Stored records
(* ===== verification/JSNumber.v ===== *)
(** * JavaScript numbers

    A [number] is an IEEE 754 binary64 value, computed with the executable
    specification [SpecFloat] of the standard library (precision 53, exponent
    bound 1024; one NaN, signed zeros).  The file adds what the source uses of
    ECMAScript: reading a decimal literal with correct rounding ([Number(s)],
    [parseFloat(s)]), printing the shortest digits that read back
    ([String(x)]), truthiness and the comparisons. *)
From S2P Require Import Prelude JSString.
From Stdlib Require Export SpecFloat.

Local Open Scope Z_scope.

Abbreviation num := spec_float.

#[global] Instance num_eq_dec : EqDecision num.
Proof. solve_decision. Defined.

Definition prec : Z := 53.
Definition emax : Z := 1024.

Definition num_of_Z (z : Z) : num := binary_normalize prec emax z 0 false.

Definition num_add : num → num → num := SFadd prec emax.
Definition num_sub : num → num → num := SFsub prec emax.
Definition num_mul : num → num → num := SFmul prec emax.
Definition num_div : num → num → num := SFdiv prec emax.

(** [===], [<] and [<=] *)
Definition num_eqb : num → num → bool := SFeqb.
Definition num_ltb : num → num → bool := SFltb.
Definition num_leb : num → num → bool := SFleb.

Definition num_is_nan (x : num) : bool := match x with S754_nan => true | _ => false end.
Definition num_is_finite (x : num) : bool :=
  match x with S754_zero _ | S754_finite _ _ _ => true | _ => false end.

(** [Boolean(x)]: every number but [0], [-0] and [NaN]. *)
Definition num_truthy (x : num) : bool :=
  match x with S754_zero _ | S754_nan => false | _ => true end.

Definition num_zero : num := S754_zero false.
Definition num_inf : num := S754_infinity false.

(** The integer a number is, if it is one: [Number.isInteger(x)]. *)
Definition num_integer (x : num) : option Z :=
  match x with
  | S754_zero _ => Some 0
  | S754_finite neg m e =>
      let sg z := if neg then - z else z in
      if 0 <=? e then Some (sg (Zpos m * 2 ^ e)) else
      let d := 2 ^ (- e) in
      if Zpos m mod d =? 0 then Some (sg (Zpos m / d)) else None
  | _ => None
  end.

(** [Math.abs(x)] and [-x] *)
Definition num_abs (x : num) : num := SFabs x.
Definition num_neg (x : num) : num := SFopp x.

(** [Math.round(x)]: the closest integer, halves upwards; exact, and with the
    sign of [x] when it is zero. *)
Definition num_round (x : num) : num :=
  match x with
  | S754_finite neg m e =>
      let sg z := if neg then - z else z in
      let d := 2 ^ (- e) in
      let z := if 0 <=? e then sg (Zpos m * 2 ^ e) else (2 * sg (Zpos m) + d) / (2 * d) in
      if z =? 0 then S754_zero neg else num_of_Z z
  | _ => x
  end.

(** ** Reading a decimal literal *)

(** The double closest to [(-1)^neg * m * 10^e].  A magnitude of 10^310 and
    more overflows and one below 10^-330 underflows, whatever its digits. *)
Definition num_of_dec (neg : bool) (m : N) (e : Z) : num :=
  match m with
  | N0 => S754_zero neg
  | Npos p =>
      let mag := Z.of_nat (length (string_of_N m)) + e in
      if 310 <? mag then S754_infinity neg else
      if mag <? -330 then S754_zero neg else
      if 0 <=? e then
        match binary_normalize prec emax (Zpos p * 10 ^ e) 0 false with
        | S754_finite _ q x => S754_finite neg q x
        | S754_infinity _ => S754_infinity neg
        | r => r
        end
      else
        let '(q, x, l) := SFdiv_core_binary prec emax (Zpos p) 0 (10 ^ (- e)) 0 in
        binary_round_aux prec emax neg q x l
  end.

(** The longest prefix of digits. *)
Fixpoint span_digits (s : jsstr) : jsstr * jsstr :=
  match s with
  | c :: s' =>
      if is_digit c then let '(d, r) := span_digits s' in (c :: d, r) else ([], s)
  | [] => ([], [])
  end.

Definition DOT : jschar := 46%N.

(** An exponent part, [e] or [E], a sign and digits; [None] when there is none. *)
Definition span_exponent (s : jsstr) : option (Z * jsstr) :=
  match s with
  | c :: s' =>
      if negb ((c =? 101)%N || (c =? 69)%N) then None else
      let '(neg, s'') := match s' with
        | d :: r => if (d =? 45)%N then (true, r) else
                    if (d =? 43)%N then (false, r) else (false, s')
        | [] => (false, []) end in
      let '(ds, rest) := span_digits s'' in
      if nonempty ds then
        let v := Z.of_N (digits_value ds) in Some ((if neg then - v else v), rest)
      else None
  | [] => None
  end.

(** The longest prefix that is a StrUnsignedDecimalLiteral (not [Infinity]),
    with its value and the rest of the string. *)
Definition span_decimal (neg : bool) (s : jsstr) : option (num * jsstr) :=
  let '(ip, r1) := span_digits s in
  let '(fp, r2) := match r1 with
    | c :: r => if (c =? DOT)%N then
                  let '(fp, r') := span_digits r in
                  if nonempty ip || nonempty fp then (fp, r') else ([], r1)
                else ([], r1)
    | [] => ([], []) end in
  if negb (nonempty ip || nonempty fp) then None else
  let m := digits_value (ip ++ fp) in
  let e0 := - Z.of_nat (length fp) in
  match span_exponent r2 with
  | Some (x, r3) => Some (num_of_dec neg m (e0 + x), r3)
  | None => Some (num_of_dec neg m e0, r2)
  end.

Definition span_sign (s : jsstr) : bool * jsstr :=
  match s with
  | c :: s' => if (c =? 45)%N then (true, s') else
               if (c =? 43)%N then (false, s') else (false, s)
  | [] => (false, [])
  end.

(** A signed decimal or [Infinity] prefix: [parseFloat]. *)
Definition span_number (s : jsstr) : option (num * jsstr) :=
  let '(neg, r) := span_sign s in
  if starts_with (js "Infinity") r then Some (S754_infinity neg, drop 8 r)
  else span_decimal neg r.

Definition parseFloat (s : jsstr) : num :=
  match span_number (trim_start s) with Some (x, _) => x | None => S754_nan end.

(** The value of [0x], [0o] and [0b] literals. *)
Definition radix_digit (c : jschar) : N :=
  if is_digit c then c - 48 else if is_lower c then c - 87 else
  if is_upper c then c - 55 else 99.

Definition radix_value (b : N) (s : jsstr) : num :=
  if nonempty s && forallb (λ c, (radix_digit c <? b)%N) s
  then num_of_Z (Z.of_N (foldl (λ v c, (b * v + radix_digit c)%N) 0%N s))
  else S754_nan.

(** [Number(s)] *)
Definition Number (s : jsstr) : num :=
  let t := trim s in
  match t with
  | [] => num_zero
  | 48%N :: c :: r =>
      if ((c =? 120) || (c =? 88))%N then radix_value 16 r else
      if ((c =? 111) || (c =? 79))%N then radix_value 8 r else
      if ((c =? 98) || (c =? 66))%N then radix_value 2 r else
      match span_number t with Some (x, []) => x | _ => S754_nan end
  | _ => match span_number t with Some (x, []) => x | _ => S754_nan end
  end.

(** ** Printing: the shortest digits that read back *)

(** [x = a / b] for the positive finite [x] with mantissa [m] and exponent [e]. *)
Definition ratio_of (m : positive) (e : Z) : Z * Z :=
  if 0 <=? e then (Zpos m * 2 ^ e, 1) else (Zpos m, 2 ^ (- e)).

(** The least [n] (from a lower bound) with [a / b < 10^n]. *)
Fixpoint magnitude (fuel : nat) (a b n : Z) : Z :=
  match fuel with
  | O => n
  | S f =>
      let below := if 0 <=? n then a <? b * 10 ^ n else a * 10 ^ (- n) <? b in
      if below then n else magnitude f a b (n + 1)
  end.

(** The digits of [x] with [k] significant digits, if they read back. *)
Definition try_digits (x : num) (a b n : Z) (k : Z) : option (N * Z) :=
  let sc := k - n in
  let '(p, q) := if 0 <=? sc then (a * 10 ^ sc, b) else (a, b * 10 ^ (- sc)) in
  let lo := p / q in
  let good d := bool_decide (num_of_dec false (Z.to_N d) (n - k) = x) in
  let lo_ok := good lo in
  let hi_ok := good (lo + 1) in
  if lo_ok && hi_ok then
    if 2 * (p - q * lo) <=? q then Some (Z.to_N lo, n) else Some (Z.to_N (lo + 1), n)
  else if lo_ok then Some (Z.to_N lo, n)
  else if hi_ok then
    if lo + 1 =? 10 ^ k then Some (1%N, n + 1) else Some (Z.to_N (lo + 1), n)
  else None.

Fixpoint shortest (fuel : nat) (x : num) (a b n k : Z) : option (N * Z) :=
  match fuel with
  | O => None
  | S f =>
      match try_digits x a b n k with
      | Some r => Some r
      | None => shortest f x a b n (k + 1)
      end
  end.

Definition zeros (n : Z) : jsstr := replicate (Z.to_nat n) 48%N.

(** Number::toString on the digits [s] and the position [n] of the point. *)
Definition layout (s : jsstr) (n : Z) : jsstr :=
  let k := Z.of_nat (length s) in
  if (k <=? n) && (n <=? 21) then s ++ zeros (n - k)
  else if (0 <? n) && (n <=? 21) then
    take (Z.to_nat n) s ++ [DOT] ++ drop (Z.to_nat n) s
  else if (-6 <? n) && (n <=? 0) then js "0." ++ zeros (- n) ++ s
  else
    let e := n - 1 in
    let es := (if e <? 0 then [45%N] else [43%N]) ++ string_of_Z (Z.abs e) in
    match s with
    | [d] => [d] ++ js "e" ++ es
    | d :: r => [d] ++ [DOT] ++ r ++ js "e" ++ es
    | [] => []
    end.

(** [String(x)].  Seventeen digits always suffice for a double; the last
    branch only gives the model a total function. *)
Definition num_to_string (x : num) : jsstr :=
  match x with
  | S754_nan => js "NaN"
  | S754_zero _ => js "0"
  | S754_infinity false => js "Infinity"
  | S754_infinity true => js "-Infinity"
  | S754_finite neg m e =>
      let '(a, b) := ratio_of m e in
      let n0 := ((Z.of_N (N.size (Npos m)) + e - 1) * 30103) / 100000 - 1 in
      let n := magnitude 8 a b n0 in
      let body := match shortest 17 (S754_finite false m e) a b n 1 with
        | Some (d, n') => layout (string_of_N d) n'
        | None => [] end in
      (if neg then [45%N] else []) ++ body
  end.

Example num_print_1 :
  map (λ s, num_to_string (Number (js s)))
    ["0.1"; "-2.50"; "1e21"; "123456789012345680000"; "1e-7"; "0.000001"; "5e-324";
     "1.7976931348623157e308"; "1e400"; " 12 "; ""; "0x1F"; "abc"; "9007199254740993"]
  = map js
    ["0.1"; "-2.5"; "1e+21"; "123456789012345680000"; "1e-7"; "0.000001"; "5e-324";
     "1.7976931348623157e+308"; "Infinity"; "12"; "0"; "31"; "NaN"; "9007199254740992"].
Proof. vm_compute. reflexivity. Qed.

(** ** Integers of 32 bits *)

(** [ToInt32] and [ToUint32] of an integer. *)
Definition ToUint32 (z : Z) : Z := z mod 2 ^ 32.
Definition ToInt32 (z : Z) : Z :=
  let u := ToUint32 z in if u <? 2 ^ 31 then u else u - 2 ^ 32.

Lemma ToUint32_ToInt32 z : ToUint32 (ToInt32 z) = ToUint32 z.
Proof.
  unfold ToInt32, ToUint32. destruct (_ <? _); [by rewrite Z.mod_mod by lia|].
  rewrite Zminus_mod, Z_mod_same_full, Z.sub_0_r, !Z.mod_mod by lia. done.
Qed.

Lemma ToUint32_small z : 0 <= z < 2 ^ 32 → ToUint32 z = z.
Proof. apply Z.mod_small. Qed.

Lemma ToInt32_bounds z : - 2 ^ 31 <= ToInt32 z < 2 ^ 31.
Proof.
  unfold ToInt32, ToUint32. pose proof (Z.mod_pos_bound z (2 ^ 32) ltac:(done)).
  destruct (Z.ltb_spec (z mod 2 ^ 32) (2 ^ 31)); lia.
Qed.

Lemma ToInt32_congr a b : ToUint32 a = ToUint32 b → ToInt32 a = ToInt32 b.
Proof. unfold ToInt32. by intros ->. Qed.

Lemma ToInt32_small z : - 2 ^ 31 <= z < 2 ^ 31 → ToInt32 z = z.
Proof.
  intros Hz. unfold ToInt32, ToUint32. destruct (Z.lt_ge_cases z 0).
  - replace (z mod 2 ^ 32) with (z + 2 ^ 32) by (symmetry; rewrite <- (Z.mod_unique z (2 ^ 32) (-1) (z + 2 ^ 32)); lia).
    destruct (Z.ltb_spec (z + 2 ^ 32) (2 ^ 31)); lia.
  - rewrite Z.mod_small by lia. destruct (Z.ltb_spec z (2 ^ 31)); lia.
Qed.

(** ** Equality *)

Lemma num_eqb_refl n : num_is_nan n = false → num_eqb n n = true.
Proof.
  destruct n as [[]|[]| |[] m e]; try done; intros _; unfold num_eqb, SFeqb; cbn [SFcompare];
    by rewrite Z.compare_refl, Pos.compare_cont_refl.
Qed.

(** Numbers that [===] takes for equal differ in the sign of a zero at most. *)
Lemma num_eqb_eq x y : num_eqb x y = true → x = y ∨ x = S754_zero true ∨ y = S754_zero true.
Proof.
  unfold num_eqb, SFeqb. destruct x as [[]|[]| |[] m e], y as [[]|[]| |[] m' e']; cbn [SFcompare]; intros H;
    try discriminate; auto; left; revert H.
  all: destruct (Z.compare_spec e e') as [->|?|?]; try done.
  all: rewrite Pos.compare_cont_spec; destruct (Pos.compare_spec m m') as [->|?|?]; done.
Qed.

* * *

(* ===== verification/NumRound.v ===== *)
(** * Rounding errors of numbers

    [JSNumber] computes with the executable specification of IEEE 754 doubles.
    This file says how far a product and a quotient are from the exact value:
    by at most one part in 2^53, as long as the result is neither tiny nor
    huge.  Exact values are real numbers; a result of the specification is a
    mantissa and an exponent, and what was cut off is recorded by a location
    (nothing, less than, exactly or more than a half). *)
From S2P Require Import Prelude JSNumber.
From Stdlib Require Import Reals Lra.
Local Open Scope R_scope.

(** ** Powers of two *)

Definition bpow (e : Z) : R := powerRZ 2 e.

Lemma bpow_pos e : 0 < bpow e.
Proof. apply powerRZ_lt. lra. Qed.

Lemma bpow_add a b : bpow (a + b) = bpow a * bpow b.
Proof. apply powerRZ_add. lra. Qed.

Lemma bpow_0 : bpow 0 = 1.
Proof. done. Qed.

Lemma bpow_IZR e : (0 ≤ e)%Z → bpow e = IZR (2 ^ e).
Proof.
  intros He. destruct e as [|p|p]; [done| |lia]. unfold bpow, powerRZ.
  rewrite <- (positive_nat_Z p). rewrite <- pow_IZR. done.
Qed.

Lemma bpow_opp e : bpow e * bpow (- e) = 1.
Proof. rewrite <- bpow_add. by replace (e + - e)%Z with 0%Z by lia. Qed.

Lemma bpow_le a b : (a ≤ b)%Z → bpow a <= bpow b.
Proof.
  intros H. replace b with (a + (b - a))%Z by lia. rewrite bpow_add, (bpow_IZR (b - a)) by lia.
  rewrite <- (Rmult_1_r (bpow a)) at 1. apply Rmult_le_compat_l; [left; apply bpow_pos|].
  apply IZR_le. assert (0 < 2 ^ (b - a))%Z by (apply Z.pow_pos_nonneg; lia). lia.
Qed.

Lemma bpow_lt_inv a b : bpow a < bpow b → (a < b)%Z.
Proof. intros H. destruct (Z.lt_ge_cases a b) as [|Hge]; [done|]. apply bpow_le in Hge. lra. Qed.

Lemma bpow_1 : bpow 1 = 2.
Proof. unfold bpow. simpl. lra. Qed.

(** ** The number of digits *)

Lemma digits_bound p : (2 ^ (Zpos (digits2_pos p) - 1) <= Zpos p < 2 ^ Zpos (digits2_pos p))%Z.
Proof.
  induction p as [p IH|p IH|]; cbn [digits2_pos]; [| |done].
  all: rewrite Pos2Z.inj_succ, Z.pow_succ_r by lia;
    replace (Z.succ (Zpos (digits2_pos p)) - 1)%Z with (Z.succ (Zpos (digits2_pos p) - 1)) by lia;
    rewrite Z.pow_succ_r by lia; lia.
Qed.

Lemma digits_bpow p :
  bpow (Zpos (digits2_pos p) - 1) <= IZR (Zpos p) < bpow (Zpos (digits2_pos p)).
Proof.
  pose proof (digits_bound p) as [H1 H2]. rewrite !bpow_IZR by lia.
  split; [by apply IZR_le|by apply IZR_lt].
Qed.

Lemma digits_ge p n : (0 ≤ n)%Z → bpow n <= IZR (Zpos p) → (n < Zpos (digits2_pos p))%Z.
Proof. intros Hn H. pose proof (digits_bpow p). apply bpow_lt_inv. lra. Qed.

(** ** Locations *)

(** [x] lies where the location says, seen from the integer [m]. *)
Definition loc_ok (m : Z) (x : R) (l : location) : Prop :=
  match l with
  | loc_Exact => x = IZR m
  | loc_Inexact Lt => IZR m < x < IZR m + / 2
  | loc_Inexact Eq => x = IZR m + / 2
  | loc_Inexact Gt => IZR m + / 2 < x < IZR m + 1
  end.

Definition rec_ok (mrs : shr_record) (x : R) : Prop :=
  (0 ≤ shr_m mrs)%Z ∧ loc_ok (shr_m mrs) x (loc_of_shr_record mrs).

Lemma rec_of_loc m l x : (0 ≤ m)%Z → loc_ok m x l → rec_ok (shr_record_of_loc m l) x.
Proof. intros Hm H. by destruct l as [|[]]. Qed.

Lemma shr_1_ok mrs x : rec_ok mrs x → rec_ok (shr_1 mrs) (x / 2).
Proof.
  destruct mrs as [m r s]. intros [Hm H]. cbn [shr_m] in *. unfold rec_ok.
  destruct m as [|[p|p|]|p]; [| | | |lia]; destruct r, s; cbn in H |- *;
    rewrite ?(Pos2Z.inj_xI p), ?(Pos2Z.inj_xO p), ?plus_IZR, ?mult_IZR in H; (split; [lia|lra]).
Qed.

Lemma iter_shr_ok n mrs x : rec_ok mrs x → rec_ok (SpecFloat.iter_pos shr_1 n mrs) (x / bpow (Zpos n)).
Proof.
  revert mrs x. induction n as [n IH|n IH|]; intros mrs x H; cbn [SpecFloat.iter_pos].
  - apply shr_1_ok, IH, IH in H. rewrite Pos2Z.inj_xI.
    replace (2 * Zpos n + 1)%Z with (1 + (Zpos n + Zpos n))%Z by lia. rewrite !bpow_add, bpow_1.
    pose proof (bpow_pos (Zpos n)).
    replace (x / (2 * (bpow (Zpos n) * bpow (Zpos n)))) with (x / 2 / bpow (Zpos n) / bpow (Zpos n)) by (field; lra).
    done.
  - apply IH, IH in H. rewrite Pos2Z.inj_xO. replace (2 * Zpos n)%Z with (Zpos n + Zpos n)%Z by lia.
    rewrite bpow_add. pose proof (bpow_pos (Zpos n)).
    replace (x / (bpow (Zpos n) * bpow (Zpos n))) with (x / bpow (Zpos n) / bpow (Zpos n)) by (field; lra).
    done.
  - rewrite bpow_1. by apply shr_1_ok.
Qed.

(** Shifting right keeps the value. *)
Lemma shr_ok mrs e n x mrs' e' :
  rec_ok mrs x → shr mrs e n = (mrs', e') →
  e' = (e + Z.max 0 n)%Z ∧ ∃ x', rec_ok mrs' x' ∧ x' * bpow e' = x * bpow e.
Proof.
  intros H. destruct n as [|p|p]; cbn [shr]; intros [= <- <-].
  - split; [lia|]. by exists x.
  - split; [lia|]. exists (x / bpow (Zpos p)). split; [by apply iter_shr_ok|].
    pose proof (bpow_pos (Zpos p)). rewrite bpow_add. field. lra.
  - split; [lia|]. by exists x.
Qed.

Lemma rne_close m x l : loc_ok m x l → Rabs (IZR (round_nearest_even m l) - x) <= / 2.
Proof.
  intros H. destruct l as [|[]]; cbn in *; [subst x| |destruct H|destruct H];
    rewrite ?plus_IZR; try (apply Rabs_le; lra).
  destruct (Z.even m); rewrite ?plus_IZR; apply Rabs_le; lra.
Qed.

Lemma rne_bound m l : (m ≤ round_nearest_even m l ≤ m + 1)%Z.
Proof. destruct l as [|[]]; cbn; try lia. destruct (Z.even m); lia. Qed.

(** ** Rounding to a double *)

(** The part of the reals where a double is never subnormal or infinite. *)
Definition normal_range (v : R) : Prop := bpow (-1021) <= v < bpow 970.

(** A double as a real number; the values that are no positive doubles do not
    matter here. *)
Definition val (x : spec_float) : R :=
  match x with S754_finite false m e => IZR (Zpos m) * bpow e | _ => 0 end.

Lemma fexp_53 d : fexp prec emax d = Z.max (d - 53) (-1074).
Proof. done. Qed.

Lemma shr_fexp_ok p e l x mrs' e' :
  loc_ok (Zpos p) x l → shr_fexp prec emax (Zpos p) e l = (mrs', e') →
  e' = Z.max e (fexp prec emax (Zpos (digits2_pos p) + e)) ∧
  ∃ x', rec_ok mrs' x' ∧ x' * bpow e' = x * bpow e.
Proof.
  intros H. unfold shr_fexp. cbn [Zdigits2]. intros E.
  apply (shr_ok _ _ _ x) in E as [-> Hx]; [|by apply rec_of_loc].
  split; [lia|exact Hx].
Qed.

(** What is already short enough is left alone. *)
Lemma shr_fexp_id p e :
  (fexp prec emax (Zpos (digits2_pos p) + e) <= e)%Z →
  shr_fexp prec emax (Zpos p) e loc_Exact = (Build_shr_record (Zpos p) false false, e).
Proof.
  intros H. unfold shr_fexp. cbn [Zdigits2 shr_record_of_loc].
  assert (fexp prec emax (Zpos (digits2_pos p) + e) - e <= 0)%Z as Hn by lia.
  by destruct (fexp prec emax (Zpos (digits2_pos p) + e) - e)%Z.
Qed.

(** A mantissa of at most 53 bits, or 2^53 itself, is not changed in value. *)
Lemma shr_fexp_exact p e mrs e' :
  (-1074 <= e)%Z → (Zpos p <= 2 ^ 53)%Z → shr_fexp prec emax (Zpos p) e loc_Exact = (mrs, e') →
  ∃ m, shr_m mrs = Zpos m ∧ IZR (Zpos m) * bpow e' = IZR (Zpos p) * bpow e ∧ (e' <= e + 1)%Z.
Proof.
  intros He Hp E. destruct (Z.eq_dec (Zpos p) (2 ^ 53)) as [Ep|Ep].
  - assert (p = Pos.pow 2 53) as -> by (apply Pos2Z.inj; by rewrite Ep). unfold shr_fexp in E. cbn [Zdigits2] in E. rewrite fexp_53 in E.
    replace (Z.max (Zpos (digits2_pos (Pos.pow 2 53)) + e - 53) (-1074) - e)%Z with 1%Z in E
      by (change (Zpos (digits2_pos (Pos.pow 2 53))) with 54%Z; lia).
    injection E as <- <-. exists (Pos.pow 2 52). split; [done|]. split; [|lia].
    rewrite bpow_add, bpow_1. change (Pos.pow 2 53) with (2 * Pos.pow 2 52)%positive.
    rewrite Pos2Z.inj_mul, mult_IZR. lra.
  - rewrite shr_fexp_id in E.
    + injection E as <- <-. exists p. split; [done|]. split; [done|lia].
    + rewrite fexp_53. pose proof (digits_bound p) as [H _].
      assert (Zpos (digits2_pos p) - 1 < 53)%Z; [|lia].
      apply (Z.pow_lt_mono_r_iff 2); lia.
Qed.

Activity ::
Filter the lines above, keeping and copying those that contain "shortest".

Task output ::
    [parseFloat(s)]), printing the shortest digits that read back
(** ** Printing: the shortest digits that read back *)
Fixpoint shortest (fuel : nat) (x : num) (a b n k : Z) : option (N * Z) :=
      | None => shortest f x a b n (k + 1)
      let body := match shortest 17 (S754_finite false m e) a b n 1 with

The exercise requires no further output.